» What you are asked to do
Write all of the entries again. Keep them exactly as they are.

» Input
####################

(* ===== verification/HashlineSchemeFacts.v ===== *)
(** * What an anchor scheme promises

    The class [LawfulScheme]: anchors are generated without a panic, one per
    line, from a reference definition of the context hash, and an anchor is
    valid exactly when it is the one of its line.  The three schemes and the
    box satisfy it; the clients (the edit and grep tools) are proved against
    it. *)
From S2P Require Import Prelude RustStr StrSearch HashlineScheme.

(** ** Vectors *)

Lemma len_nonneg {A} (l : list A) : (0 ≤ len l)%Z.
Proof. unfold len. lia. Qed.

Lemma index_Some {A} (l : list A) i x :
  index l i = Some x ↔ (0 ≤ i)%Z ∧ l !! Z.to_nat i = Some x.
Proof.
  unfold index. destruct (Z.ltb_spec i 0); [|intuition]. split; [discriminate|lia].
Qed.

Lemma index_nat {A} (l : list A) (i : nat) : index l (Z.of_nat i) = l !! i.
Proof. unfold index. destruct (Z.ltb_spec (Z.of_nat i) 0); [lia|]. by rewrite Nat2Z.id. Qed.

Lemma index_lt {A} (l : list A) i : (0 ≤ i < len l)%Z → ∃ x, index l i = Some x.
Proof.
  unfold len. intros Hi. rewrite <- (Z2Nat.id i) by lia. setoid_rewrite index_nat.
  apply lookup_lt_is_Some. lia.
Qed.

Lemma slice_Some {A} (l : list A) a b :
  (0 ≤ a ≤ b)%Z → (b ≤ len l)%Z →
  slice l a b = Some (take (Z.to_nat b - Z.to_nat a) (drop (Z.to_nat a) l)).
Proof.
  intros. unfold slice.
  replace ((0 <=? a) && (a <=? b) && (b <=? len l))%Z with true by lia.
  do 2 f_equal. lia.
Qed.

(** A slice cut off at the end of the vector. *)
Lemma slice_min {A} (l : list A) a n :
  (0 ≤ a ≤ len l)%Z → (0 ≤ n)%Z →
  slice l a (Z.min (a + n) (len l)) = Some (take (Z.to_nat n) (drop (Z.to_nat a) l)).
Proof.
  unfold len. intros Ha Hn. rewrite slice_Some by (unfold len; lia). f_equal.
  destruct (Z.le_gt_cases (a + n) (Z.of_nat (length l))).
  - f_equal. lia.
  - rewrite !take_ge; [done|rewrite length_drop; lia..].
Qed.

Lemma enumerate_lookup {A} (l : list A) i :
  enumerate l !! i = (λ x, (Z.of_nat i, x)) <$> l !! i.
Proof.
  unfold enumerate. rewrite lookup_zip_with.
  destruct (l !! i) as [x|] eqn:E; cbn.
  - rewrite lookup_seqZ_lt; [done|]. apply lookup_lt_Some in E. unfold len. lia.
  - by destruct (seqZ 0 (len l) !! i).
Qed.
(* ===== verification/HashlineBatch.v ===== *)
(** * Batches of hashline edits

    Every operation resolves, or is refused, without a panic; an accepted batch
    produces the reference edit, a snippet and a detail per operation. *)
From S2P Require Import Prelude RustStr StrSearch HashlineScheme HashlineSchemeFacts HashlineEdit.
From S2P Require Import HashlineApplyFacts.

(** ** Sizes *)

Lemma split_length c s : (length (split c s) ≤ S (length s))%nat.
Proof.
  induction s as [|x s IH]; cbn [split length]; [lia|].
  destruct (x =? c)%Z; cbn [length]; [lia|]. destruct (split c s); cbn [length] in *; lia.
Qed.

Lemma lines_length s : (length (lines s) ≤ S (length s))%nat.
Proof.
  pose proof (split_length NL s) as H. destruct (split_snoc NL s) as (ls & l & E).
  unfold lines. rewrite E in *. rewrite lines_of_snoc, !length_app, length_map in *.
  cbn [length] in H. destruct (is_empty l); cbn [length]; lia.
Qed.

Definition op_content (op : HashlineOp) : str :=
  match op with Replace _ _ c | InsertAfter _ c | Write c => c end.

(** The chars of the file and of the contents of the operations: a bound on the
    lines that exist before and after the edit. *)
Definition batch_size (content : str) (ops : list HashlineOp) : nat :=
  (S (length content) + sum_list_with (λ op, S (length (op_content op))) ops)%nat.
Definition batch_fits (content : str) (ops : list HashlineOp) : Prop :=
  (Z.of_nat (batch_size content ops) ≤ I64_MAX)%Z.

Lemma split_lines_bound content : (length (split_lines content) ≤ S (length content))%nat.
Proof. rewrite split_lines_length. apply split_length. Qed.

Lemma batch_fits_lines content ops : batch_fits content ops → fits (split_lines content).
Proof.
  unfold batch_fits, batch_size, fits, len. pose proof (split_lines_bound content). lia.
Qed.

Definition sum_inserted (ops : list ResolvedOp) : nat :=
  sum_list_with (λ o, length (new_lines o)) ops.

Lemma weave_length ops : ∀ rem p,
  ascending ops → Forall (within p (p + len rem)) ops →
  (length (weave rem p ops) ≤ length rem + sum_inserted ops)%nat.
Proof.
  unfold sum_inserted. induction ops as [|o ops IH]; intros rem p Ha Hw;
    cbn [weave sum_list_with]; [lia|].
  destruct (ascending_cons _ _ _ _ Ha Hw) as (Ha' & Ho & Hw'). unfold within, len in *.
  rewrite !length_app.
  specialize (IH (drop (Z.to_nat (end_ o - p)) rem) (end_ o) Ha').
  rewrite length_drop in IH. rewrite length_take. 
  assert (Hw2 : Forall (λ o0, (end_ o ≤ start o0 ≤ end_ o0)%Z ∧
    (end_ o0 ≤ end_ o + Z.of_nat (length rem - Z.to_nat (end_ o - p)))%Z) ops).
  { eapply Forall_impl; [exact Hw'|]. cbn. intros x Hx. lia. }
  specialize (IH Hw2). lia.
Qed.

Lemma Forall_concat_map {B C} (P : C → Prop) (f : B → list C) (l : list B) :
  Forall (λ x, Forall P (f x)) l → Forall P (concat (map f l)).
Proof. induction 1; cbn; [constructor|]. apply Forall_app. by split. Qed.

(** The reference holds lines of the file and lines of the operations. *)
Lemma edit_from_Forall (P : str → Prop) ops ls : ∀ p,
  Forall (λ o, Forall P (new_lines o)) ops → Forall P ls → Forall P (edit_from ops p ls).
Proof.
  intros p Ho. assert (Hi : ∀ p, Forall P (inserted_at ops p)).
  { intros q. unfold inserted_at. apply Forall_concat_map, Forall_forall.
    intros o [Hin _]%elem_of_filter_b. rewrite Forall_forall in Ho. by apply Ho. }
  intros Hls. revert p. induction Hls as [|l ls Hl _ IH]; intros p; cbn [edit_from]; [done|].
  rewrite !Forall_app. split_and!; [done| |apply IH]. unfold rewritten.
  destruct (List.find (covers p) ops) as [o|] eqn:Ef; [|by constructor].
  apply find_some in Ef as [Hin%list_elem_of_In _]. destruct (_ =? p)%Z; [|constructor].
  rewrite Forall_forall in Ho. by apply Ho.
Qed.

####################

» Your response
(* ===== verification/HashlineSchemeFacts.v ===== *)
(** * What an anchor scheme promises

    The class [LawfulScheme]: anchors are generated without a panic, one per
    line, from a reference definition of the context hash, and an anchor is
    valid exactly when it is the one of its line.  The three schemes and the
    box satisfy it; the clients (the edit and grep tools) are proved against
    it. *)
From S2P Require Import Prelude RustStr StrSearch HashlineScheme.

(** ** Vectors *)

Lemma len_nonneg {A} (l : list A) : (0 ≤ len l)%Z.
Proof. unfold len. lia. Qed.

Lemma index_Some {A} (l : list A) i x :
  index l i = Some x ↔ (0 ≤ i)%Z ∧ l !! Z.to_nat i = Some x.
Proof.
  unfold index. destruct (Z.ltb_spec i 0); [|intuition]. split; [discriminate|lia].
Qed.

Lemma index_nat {A} (l : list A) (i : nat) : index l (Z.of_nat i) = l !! i.
Proof. unfold index. destruct (Z.ltb_spec (Z.of_nat i) 0); [lia|]. by rewrite Nat2Z.id. Qed.

Lemma index_lt {A} (l : list A) i : (0 ≤ i < len l)%Z → ∃ x, index l i = Some x.
Proof.
  unfold len. intros Hi. rewrite <- (Z2Nat.id i) by lia. setoid_rewrite index_nat.
  apply lookup_lt_is_Some. lia.
Qed.

Lemma slice_Some {A} (l : list A) a b :
  (0 ≤ a ≤ b)%Z → (b ≤ len l)%Z →
  slice l a b = Some (take (Z.to_nat b - Z.to_nat a) (drop (Z.to_nat a) l)).
Proof.
  intros. unfold slice.
  replace ((0 <=? a) && (a <=? b) && (b <=? len l))%Z with true by lia.
  do 2 f_equal. lia.
Qed.

(** A slice cut off at the end of the vector. *)
Lemma slice_min {A} (l : list A) a n :
  (0 ≤ a ≤ len l)%Z → (0 ≤ n)%Z →
  slice l a (Z.min (a + n) (len l)) = Some (take (Z.to_nat n) (drop (Z.to_nat a) l)).
Proof.
  unfold len. intros Ha Hn. rewrite slice_Some by (unfold len; lia). f_equal.
  destruct (Z.le_gt_cases (a + n) (Z.of_nat (length l))).
  - f_equal. lia.
  - rewrite !take_ge; [done|rewrite length_drop; lia..].
Qed.

Lemma enumerate_lookup {A} (l : list A) i :
  enumerate l !! i = (λ x, (Z.of_nat i, x)) <$> l !! i.
Proof.
  unfold enumerate. rewrite lookup_zip_with.
  destruct (l !! i) as [x|] eqn:E; cbn.
  - rewrite lookup_seqZ_lt; [done|]. apply lookup_lt_Some in E. unfold len. lia.
  - by destruct (seqZ 0 (len l) !! i).
Qed.
(* ===== verification/HashlineBatch.v ===== *)
(** * Batches of hashline edits

    Every operation resolves, or is refused, without a panic; an accepted batch
    produces the reference edit, a snippet and a detail per operation. *)
From S2P Require Import Prelude RustStr StrSearch HashlineScheme HashlineSchemeFacts HashlineEdit.
From S2P Require Import HashlineApplyFacts.

(** ** Sizes *)

Lemma split_length c s : (length (split c s) ≤ S (length s))%nat.
Proof.
  induction s as [|x s IH]; cbn [split length]; [lia|].
  destruct (x =? c)%Z; cbn [length]; [lia|]. destruct (split c s); cbn [length] in *; lia.
Qed.

Lemma lines_length s : (length (lines s) ≤ S (length s))%nat.
Proof.
  pose proof (split_length NL s) as H. destruct (split_snoc NL s) as (ls & l & E).
  unfold lines. rewrite E in *. rewrite lines_of_snoc, !length_app, length_map in *.
  cbn [length] in H. destruct (is_empty l); cbn [length]; lia.
Qed.

Definition op_content (op : HashlineOp) : str :=
  match op with Replace _ _ c | InsertAfter _ c | Write c => c end.

(** The chars of the file and of the contents of the operations: a bound on the
    lines that exist before and after the edit. *)
Definition batch_size (content : str) (ops : list HashlineOp) : nat :=
  (S (length content) + sum_list_with (λ op, S (length (op_content op))) ops)%nat.
Definition batch_fits (content : str) (ops : list HashlineOp) : Prop :=
  (Z.of_nat (batch_size content ops) ≤ I64_MAX)%Z.

Lemma split_lines_bound content : (length (split_lines content) ≤ S (length content))%nat.
Proof. rewrite split_lines_length. apply split_length. Qed.

Lemma batch_fits_lines content ops : batch_fits content ops → fits (split_lines content).
Proof.
  unfold batch_fits, batch_size, fits, len. pose proof (split_lines_bound content). lia.
Qed.

Definition sum_inserted (ops : list ResolvedOp) : nat :=
  sum_list_with (λ o, length (new_lines o)) ops.

Lemma weave_length ops : ∀ rem p,
  ascending ops → Forall (within p (p + len rem)) ops →
  (length (weave rem p ops) ≤ length rem + sum_inserted ops)%nat.
Proof.
  unfold sum_inserted. induction ops as [|o ops IH]; intros rem p Ha Hw;
    cbn [weave sum_list_with]; [lia|].
  destruct (ascending_cons _ _ _ _ Ha Hw) as (Ha' & Ho & Hw'). unfold within, len in *.
  rewrite !length_app.
  specialize (IH (drop (Z.to_nat (end_ o - p)) rem) (end_ o) Ha').
  rewrite length_drop in IH. rewrite length_take. 
  assert (Hw2 : Forall (λ o0, (end_ o ≤ start o0 ≤ end_ o0)%Z ∧
    (end_ o0 ≤ end_ o + Z.of_nat (length rem - Z.to_nat (end_ o - p)))%Z) ops).
  { eapply Forall_impl; [exact Hw'|]. cbn. intros x Hx. lia. }
  specialize (IH Hw2). lia.
Qed.

Lemma Forall_concat_map {B C} (P : C → Prop) (f : B → list C) (l : list B) :
  Forall (λ x, Forall P (f x)) l → Forall P (concat (map f l)).
Proof. induction 1; cbn; [constructor|]. apply Forall_app. by split. Qed.

(** The reference holds lines of the file and lines of the operations. *)
Lemma edit_from_Forall (P : str → Prop) ops ls : ∀ p,
  Forall (λ o, Forall P (new_lines o)) ops → Forall P ls → Forall P (edit_from ops p ls).
Proof.
  intros p Ho. assert (Hi : ∀ p, Forall P (inserted_at ops p)).
  { intros q. unfold inserted_at. apply Forall_concat_map, Forall_forall.
    intros o [Hin _]%elem_of_filter_b. rewrite Forall_forall in Ho. by apply Ho. }
  intros Hls. revert p. induction Hls as [|l ls Hl _ IH]; intros p; cbn [edit_from]; [done|].
  rewrite !Forall_app. split_and!; [done| |apply IH]. unfold rewritten.
  destruct (List.find (covers p) ops) as [o|] eqn:Ef; [|by constructor].
  apply find_some in Ef as [Hin%list_elem_of_In _]. destruct (_ =? p)%Z; [|constructor].
  rewrite Forall_forall in Ho. by apply Ho.
Qed.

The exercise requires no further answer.